(Dataset entries)
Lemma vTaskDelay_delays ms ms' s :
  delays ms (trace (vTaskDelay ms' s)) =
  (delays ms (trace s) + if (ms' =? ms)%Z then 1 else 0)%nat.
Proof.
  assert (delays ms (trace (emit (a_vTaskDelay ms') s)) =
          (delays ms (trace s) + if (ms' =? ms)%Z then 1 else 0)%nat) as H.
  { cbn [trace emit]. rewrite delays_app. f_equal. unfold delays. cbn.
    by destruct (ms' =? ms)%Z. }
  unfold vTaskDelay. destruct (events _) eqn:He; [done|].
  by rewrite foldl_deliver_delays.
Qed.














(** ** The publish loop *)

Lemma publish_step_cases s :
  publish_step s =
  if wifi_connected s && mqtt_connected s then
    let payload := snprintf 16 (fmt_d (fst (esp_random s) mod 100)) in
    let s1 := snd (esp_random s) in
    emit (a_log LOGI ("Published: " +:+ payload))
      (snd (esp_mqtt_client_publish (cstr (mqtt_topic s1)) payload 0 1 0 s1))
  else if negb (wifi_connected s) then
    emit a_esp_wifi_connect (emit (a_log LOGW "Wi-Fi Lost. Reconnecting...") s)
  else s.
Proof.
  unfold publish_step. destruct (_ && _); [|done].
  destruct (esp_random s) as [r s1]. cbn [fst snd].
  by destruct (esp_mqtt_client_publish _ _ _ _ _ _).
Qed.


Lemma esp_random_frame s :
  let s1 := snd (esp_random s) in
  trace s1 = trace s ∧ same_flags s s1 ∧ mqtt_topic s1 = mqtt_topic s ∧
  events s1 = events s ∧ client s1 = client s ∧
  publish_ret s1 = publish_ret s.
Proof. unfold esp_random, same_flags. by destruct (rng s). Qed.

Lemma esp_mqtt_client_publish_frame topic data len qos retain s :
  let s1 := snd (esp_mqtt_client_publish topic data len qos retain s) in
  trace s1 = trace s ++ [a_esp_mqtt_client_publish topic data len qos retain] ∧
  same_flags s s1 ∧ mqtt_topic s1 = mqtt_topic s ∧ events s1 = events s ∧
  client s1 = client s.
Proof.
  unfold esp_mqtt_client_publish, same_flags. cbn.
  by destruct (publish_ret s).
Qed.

--

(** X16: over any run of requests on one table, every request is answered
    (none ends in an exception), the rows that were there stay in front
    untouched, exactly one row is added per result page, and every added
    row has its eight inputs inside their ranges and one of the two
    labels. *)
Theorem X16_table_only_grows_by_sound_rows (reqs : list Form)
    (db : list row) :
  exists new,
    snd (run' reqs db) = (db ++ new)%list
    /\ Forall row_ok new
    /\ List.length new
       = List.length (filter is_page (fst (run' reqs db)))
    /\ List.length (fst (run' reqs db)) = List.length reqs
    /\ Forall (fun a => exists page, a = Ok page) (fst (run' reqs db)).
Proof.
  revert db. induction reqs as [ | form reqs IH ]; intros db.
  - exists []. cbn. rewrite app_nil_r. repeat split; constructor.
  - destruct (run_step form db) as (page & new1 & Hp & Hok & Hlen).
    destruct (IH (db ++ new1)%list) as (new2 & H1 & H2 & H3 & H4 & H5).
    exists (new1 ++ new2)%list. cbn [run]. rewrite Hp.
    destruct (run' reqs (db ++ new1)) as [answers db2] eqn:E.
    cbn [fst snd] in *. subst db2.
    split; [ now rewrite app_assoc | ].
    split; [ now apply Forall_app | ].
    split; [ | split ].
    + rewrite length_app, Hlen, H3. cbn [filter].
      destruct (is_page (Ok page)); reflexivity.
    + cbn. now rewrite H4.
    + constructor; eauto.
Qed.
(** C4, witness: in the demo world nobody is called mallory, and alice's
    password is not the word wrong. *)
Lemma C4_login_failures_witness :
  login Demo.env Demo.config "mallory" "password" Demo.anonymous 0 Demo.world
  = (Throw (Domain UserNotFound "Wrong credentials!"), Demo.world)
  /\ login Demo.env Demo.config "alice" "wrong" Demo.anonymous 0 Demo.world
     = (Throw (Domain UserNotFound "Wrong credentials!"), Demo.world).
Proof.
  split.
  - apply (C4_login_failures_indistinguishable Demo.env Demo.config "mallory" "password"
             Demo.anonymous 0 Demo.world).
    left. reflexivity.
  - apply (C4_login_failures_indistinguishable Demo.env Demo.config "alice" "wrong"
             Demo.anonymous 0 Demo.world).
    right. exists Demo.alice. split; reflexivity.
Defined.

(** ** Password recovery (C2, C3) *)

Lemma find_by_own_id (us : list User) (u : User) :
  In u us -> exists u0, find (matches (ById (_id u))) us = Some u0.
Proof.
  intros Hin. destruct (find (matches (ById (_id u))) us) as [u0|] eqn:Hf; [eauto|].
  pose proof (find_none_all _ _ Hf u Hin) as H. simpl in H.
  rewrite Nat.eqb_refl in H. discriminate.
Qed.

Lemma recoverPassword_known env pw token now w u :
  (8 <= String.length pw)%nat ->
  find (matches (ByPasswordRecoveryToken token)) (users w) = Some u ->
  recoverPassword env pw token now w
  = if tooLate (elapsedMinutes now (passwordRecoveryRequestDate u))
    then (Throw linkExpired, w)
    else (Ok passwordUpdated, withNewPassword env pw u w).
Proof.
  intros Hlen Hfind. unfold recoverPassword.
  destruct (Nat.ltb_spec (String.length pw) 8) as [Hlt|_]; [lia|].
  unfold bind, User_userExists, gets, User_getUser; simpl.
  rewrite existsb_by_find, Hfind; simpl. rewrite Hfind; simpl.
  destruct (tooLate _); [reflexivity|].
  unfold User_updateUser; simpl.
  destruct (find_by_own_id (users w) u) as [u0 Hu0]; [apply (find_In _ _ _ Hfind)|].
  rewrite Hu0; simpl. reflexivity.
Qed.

What needs to be done. Would you please copy exactly the part of the entries above that begins at the line containing "- destruct (run_step" and ends at the line containing "unfold bind, User_userExists, gets, User_getUser;", both lines included?

Reply to the exercise.
  - destruct (run_step form db) as (page & new1 & Hp & Hok & Hlen).
    destruct (IH (db ++ new1)%list) as (new2 & H1 & H2 & H3 & H4 & H5).
    exists (new1 ++ new2)%list. cbn [run]. rewrite Hp.
    destruct (run' reqs (db ++ new1)) as [answers db2] eqn:E.
    cbn [fst snd] in *. subst db2.
    split; [ now rewrite app_assoc | ].
    split; [ now apply Forall_app | ].
    split; [ | split ].
    + rewrite length_app, Hlen, H3. cbn [filter].
      destruct (is_page (Ok page)); reflexivity.
    + cbn. now rewrite H4.
    + constructor; eauto.
Qed.
(** C4, witness: in the demo world nobody is called mallory, and alice's
    password is not the word wrong. *)
Lemma C4_login_failures_witness :
  login Demo.env Demo.config "mallory" "password" Demo.anonymous 0 Demo.world
  = (Throw (Domain UserNotFound "Wrong credentials!"), Demo.world)
  /\ login Demo.env Demo.config "alice" "wrong" Demo.anonymous 0 Demo.world
     = (Throw (Domain UserNotFound "Wrong credentials!"), Demo.world).
Proof.
  split.
  - apply (C4_login_failures_indistinguishable Demo.env Demo.config "mallory" "password"
             Demo.anonymous 0 Demo.world).
    left. reflexivity.
  - apply (C4_login_failures_indistinguishable Demo.env Demo.config "alice" "wrong"
             Demo.anonymous 0 Demo.world).
    right. exists Demo.alice. split; reflexivity.
Defined.

(** ** Password recovery (C2, C3) *)

Lemma find_by_own_id (us : list User) (u : User) :
  In u us -> exists u0, find (matches (ById (_id u))) us = Some u0.
Proof.
  intros Hin. destruct (find (matches (ById (_id u))) us) as [u0|] eqn:Hf; [eauto|].
  pose proof (find_none_all _ _ Hf u Hin) as H. simpl in H.
  rewrite Nat.eqb_refl in H. discriminate.
Qed.

Lemma recoverPassword_known env pw token now w u :
  (8 <= String.length pw)%nat ->
  find (matches (ByPasswordRecoveryToken token)) (users w) = Some u ->
  recoverPassword env pw token now w
  = if tooLate (elapsedMinutes now (passwordRecoveryRequestDate u))
    then (Throw linkExpired, w)
    else (Ok passwordUpdated, withNewPassword env pw u w).
Proof.
  intros Hlen Hfind. unfold recoverPassword.
  destruct (Nat.ltb_spec (String.length pw) 8) as [Hlt|_]; [lia|].
  unfold bind, User_userExists, gets, User_getUser; simpl.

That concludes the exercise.